Which lines of the records below contain the word "Import"? Copy each of them out.
Start of SUPPLIED INFORMATION
(* ===== verification/Operators.v ===== *)
(** * Operator commands: [maais/operations/operator_commands.py] and
    [maais/db/repositories/operator_commands.py]

    A command is requested once under an idempotency key, accepted by a worker,
    possibly taken over by another, and completed or rejected with a result.
    Its row, its event stream and the audit log change in one transaction.  The
    enqueueing of the web role goes through a function of the database and is
    left out; a row is never locked by somebody else. *)

From Stdlib Require Import ZArith Lia List Bool String Ascii.
From stdpp Require Import base decidable list strings gmap.
From S2P Require Import Prelude PyDecimal Domain Json MarketEvents EventLog Manifest Canonical Commands Ledger Experiments AuditLog Controls.

Local Open Scope Z_scope.

(** ** The command *)

Inductive CommandType : Type :=
| CMD_START | CMD_PAUSE | CMD_RESUME | CMD_STOP | CMD_EMERGENCY_HALT | CMD_FLATTEN | CMD_ACKNOWLEDGE_INCIDENT | CMD_RESOLVE_INCIDENT
| CMD_RESET_KILL_SWITCH.
Inductive CommandStatus : Type := CS_REQUESTED | CS_ACCEPTED | CS_COMPLETED | CS_REJECTED.

#[export] Instance CommandType_eq_dec : EqDecision CommandType.
Proof. solve_decision. Defined.
#[export] Instance CommandStatus_eq_dec : EqDecision CommandStatus.
Proof. solve_decision. Defined.
#[export] Instance CommandType_value : StrEnum CommandType := fun c =>
  match c with
  | CMD_START => "start" | CMD_PAUSE => "pause" | CMD_RESUME => "resume" | CMD_STOP => "stop" | CMD_EMERGENCY_HALT => "emergency_halt"
  | CMD_FLATTEN => "flatten" | CMD_ACKNOWLEDGE_INCIDENT => "acknowledge_incident" | CMD_RESOLVE_INCIDENT => "resolve_incident"
  | CMD_RESET_KILL_SWITCH => "reset_kill_switch"
  end.
#[export] Instance CommandStatus_value : StrEnum CommandStatus := fun s =>
  match s with CS_REQUESTED => "requested" | CS_ACCEPTED => "accepted" | CS_COMPLETED => "completed" | CS_REJECTED => "rejected" end.

Definition _SAFETY_CRITICAL : list CommandType :=
  [CMD_START; CMD_PAUSE; CMD_RESUME; CMD_STOP; CMD_EMERGENCY_HALT; CMD_FLATTEN; CMD_RESOLVE_INCIDENT; CMD_RESET_KILL_SWITCH].
Definition safety_critical (c : CommandType) : bool := bool_decide (elem_of c _SAFETY_CRITICAL).

Definition upper (c : ascii) : ascii :=
  let n := nat_of_ascii c in if ((97 <=? n) && (n <=? 122))%nat then ascii_of_nat (n - 32) else c.
Definition confirmation_phrase (c : CommandType) : string :=
  "CONFIRM " +:+ string_of_list_ascii (map upper (list_ascii_of_string (enum_value c))).

Record OperatorCommand : Type := {
  oc_command_id : UUID;
  oc_experiment_id : UUID;
  oc_command_type : CommandType;
  oc_status : CommandStatus;
  oc_idempotency_key : string;
  oc_actor : string;
  oc_reason : string;
  oc_payload : json;
  oc_operator_confirmed : bool;
  oc_request_hash : string;
  oc_requested_at : datetime;
  oc_version : Z;
  oc_accepted_at : option datetime;
  oc_accepted_by : option string;
  oc_completed_at : option datetime;
  oc_result : option json
}.

#[export] Instance OperatorCommand_eq_dec : EqDecision OperatorCommand.
Proof. solve_decision. Defined.

(** Nonempty and without outer spaces. *)
Definition proper (s : string) : bool := negb (empty s) && trimmed s.

Definition _object (value : pyval) (field : string) : result json :=
  let* frozen := freeze_json value in as_mapping (field +:+ " must be a JSON object") frozen.

(** The version of a status, and whether it has an acceptance and a completion. *)
Definition lifecycle_shape (s : CommandStatus) : Z * bool * bool :=
  match s with
  | CS_REQUESTED => (1, false, false)
  | CS_ACCEPTED => (2, true, false)
  | CS_COMPLETED | CS_REJECTED => (3, true, true)
  end.

Definition absent {A} (o : option A) : bool := negb (present o).

Definition OperatorCommand_post_init (c : OperatorCommand) : result OperatorCommand :=
  do* raise_if ((oc_command_id c =? 0) || (oc_experiment_id c =? 0)) (ValueError "operator command identities cannot be nil") ;;
  do* raise_if (negb (proper (oc_idempotency_key c)) || negb ((8 <=? String.length (oc_idempotency_key c))%nat && (String.length (oc_idempotency_key c) <=? 128)%nat))
        (ValueError "idempotency key must be 8-128 trimmed characters") ;;
  do* raise_if (negb (proper (oc_actor c))) (ValueError "operator command actor must be nonempty and trimmed") ;;
  do* raise_if (negb (proper (oc_reason c))) (ValueError "operator command reason must be nonempty and trimmed") ;;
  do* raise_if (negb (digest_text (oc_request_hash c)))
        (ValueError "operator command request hash must be a lowercase SHA-256 digest") ;;
  do* raise_if (oc_version c <=? 0) (ValueError "operator command version must be positive") ;;
  do* require_utc (oc_requested_at c) "requested_at" ;;
  do* opt_check (fun t => require_utc t "accepted_at") (oc_accepted_at c) ;;
  do* opt_check (fun t => require_utc t "completed_at") (oc_completed_at c) ;;
  do* raise_if (match oc_accepted_at c with Some t => dt_ltb t (oc_requested_at c) | None => false end)
        (ValueError "operator command acceptance time cannot regress") ;;
  do* raise_if (match oc_completed_at c with
                | Some t => match oc_accepted_at c with None => true | Some a => dt_ltb t a end
                | None => false
                end) (ValueError "operator command completion time cannot regress") ;;
  do* raise_if (safety_critical (oc_command_type c) && negb (oc_operator_confirmed c))
        (ValueError "safety-critical operator command must be confirmed") ;;
  let '(minimum_version, has_acceptance, has_completion) := lifecycle_shape (oc_status c) in
  do* raise_if (if bool_decide (oc_status c = CS_REQUESTED) then negb (oc_version c =? minimum_version) else oc_version c <? minimum_version)
        (ValueError "operator command version differs from lifecycle status") ;;
  do* raise_if (if (has_acceptance : bool) then negb (present (oc_accepted_at c) && present (oc_accepted_by c))
                else negb (absent (oc_accepted_at c) && absent (oc_accepted_by c)))
        (ValueError "operator command acceptance shape is invalid") ;;
  do* raise_if (if (has_completion : bool) then negb (present (oc_completed_at c) && present (oc_result c))
                else negb (absent (oc_completed_at c) && absent (oc_result c)))
        (ValueError "operator command completion shape is invalid") ;;
  do* raise_if (match oc_accepted_by c with Some w => negb (proper w) | None => false end)
        (ValueError "operator command worker identity must be nonempty and trimmed") ;;
  let* _ := _object (thaw (oc_payload c)) "payload" in
  let* _ := match oc_result c with Some r => _object (thaw r) "result" | None => Ok JNull end in
  Ok c.

(** A command that a worker changes. *)
Definition with_status (c : OperatorCommand) (status : CommandStatus) (version : Z) (accepted_at : option datetime)
    (accepted_by : option string) (completed_at : option datetime) (result : option json) : OperatorCommand := {|
  oc_command_id := oc_command_id c; oc_experiment_id := oc_experiment_id c; oc_command_type := oc_command_type c;
  oc_status := status; oc_idempotency_key := oc_idempotency_key c; oc_actor := oc_actor c; oc_reason := oc_reason c;
  oc_payload := oc_payload c; oc_operator_confirmed := oc_operator_confirmed c; oc_request_hash := oc_request_hash c;
  oc_requested_at := oc_requested_at c; oc_version := version; oc_accepted_at := accepted_at; oc_accepted_by := accepted_by;
  oc_completed_at := completed_at; oc_result := result |}.

Definition accept (c : OperatorCommand) (accepted_at : datetime) (worker_id : string) : result OperatorCommand :=
  if bool_decide (oc_status c = CS_ACCEPTED) then
    do* raise_if (negb (bool_decide (oc_accepted_by c = Some worker_id)))
          (ValueError "operator command was accepted by a different worker") ;;
    Ok c
  else
    do* raise_if (negb (bool_decide (oc_status c = CS_REQUESTED))) (ValueError "only a requested operator command can be accepted") ;;
    OperatorCommand_post_init
      (with_status c CS_ACCEPTED 2 (Some accepted_at) (Some worker_id) (oc_completed_at c) (oc_result c)).

Definition take_over (c : OperatorCommand) (worker_id : string) : result OperatorCommand :=
  do* raise_if (negb (bool_decide (oc_status c = CS_ACCEPTED))) (ValueError "only an accepted operator command can be taken over") ;;
  do* raise_if (negb (proper worker_id)) (ValueError "operator command worker identity must be nonempty and trimmed") ;;
  if bool_decide (oc_accepted_by c = Some worker_id) then Ok c
  else OperatorCommand_post_init
         (with_status c CS_ACCEPTED (oc_version c + 1) (oc_accepted_at c) (Some worker_id) (oc_completed_at c) (oc_result c)).

(** The two ends of a command; [again] and [state] are the texts of the refusals. *)
Definition finish (c : OperatorCommand) (status : CommandStatus) (completed_at : datetime) (result : json) (again state : string)
  : Prelude.result OperatorCommand :=
  if bool_decide (oc_status c = status) then
    do* raise_if (negb (match oc_result c with Some r => same_json r result | None => false end)) (ValueError again) ;;
    Ok c
  else
    do* raise_if (negb (bool_decide (oc_status c = CS_ACCEPTED))) (ValueError state) ;;
    OperatorCommand_post_init
      (with_status c status (oc_version c + 1) (oc_accepted_at c) (oc_accepted_by c) (Some completed_at) (Some result)).

Definition complete (c : OperatorCommand) (completed_at : datetime) (result : pyval) : Prelude.result OperatorCommand :=
  let* normalized_result := _object result "result" in
  finish c CS_COMPLETED completed_at normalized_result "operator command is already completed with a different result"
    "only an accepted operator command can be completed".

Definition reject (c : OperatorCommand) (completed_at : datetime) (reason_code detail : string) : Prelude.result OperatorCommand :=
  do* raise_if (negb (proper reason_code)) (ValueError "command rejection reason code must be nonempty and trimmed") ;;
  do* raise_if (negb (proper detail)) (ValueError "command rejection detail must be nonempty and trimmed") ;;
  finish c CS_REJECTED completed_at (JObj [("reason_code", JStr reason_code); ("detail", JStr detail)])
    "operator command is already rejected with a different result" "only an accepted operator command can be rejected".

Definition command_dict (c : OperatorCommand) : pyval := PDict
  [("command_id", PUuid (oc_command_id c)); ("experiment_id", PUuid (oc_experiment_id c));
   ("command_type", PEnum (enum_value (oc_command_type c))); ("status", PEnum (enum_value (oc_status c)));
   ("idempotency_key", PStr (oc_idempotency_key c)); ("actor", PStr (oc_actor c)); ("reason", PStr (oc_reason c));
   ("payload", thaw (oc_payload c)); ("operator_confirmed", PBool (oc_operator_confirmed c));
   ("request_hash", PStr (oc_request_hash c)); ("requested_at", PTime (oc_requested_at c)); ("version", PInt (oc_version c));
   ("accepted_at", popt PTime (oc_accepted_at c)); ("accepted_by", popt PStr (oc_accepted_by c));
   ("completed_at", popt PTime (oc_completed_at c)); ("result", popt thaw (oc_result c))].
End of SUPPLIED INFORMATION
- ANSWER TO THE PROBLEM:
From Stdlib Require Import ZArith Lia List Bool String Ascii.
From stdpp Require Import base decidable list strings gmap.
From S2P Require Import Prelude PyDecimal Domain Json MarketEvents EventLog Manifest Canonical Commands Ledger Experiments AuditLog Controls.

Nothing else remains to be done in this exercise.